= Exercise prompt =
Output every line below exactly.

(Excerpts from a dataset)

Definition empty_plain_page : PlainPage :=
  {| p_title_tag := None; p_desc_tag := None; p_og_desc := None;
     p_scripts := []; p_body_text := ""; p_hrefs := [] |}.

Definition empty_world (with_session : bool) : World :=
  {| session := with_session;
     get_json_ld := Responded 200 (Done []);
     get_meta := Responded 200 (Done empty_page);
     browser := LaunchFailed "NotImplementedError";
     requests_get := Responded 200 (Done empty_plain_page);
     netloc := Done "";
     fallback_time := f0_1 |}.

(** [urljoin] for a site: the path after the origin. *)
Definition join_acme (href : string) : try string :=
  Done ("https://acme.io" ++ href).

(** A page with a link that [urljoin] refuses. *)
Definition bad_link_world : World :=
  {| session := true;
     get_json_ld := Responded 200 (Done []);
     get_meta :=
       Responded 200
         (Done {| title_tag := Some "Acme"; desc_tag := None; og_tags := [];
                  twitter_tags := []; hrefs := ["/about"; "//["] |});
     browser := LaunchFailed "NotImplementedError";
     requests_get := Responded 200 (Done empty_plain_page);
     netloc := Failed "Invalid IPv6 URL";
     fallback_time := f0_1 |}.
Definition join_strict (href : string) : try string :=
  if String.eqb href "//[" then Failed "Invalid IPv6 URL"
  else Done ("https://acme.io" ++ href).

(** * More of the messenger *)

(** [context], as [_build_context] makes it. *)
Record Context := {
  c_company_name : string;
  c_industry : string;
  c_about_text : string;
  c_contact_name : string;
  c_employees : string;
  c_website : string;
  c_sender_org : string;
}.

Definition _build_context (sender_org : string) (lead : Lead) : Context :=
  {| c_company_name := or_else (company_name lead) "their company";
     c_industry := or_else (industry lead) "their industry";
     c_about_text := or_else (about_text lead) "";
     c_contact_name := or_else (contact_name lead) "the team";
     c_employees := or_else (employees lead) "";
     c_website := website lead;
     c_sender_org := sender_org |}.

(** [_validate_response] *)
Definition _validate_response (response : string) (context : Context) : string :=
  if negb (String.eqb (c_company_name context) "their company")
  then
    if negb (contains (lower (c_company_name context)) (lower response))
    then "Hi " ++ c_company_name context ++ " team," ++ nl ++ nl ++ response
    else response
  else response.

(** [s.split("\n")] *)
Fixpoint split_lines (s : string) : list string :=
  match s with
  | EmptyString => [EmptyString]
  | String c s' =>
      if Ascii.eqb c (ascii_of_nat 10) then EmptyString :: split_lines s'
      else match split_lines s' with
           | line :: lines => String c line :: lines
           | [] => [String c EmptyString]
           end
  end.

Inductive MessageStyle := PROFESSIONAL | FRIENDLY | SHORT.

= Exercise response =
Definition empty_plain_page : PlainPage :=
  {| p_title_tag := None; p_desc_tag := None; p_og_desc := None;
     p_scripts := []; p_body_text := ""; p_hrefs := [] |}.

Definition empty_world (with_session : bool) : World :=
  {| session := with_session;
     get_json_ld := Responded 200 (Done []);
     get_meta := Responded 200 (Done empty_page);
     browser := LaunchFailed "NotImplementedError";
     requests_get := Responded 200 (Done empty_plain_page);
     netloc := Done "";
     fallback_time := f0_1 |}.

(** [urljoin] for a site: the path after the origin. *)
Definition join_acme (href : string) : try string :=
  Done ("https://acme.io" ++ href).

(** A page with a link that [urljoin] refuses. *)
Definition bad_link_world : World :=
  {| session := true;
     get_json_ld := Responded 200 (Done []);
     get_meta :=
       Responded 200
         (Done {| title_tag := Some "Acme"; desc_tag := None; og_tags := [];
                  twitter_tags := []; hrefs := ["/about"; "//["] |});
     browser := LaunchFailed "NotImplementedError";
     requests_get := Responded 200 (Done empty_plain_page);
     netloc := Failed "Invalid IPv6 URL";
     fallback_time := f0_1 |}.
Definition join_strict (href : string) : try string :=
  if String.eqb href "//[" then Failed "Invalid IPv6 URL"
  else Done ("https://acme.io" ++ href).

(** * More of the messenger *)

(** [context], as [_build_context] makes it. *)
Record Context := {
  c_company_name : string;
  c_industry : string;
  c_about_text : string;
  c_contact_name : string;
  c_employees : string;
  c_website : string;
  c_sender_org : string;
}.

Definition _build_context (sender_org : string) (lead : Lead) : Context :=
  {| c_company_name := or_else (company_name lead) "their company";
     c_industry := or_else (industry lead) "their industry";
     c_about_text := or_else (about_text lead) "";
     c_contact_name := or_else (contact_name lead) "the team";
     c_employees := or_else (employees lead) "";
     c_website := website lead;
     c_sender_org := sender_org |}.

(** [_validate_response] *)
Definition _validate_response (response : string) (context : Context) : string :=
  if negb (String.eqb (c_company_name context) "their company")
  then
    if negb (contains (lower (c_company_name context)) (lower response))
    then "Hi " ++ c_company_name context ++ " team," ++ nl ++ nl ++ response
    else response
  else response.

(** [s.split("\n")] *)
Fixpoint split_lines (s : string) : list string :=
  match s with
  | EmptyString => [EmptyString]
  | String c s' =>
      if Ascii.eqb c (ascii_of_nat 10) then EmptyString :: split_lines s'
      else match split_lines s' with
           | line :: lines => String c line :: lines
           | [] => [String c EmptyString]
           end
  end.

Inductive MessageStyle := PROFESSIONAL | FRIENDLY | SHORT.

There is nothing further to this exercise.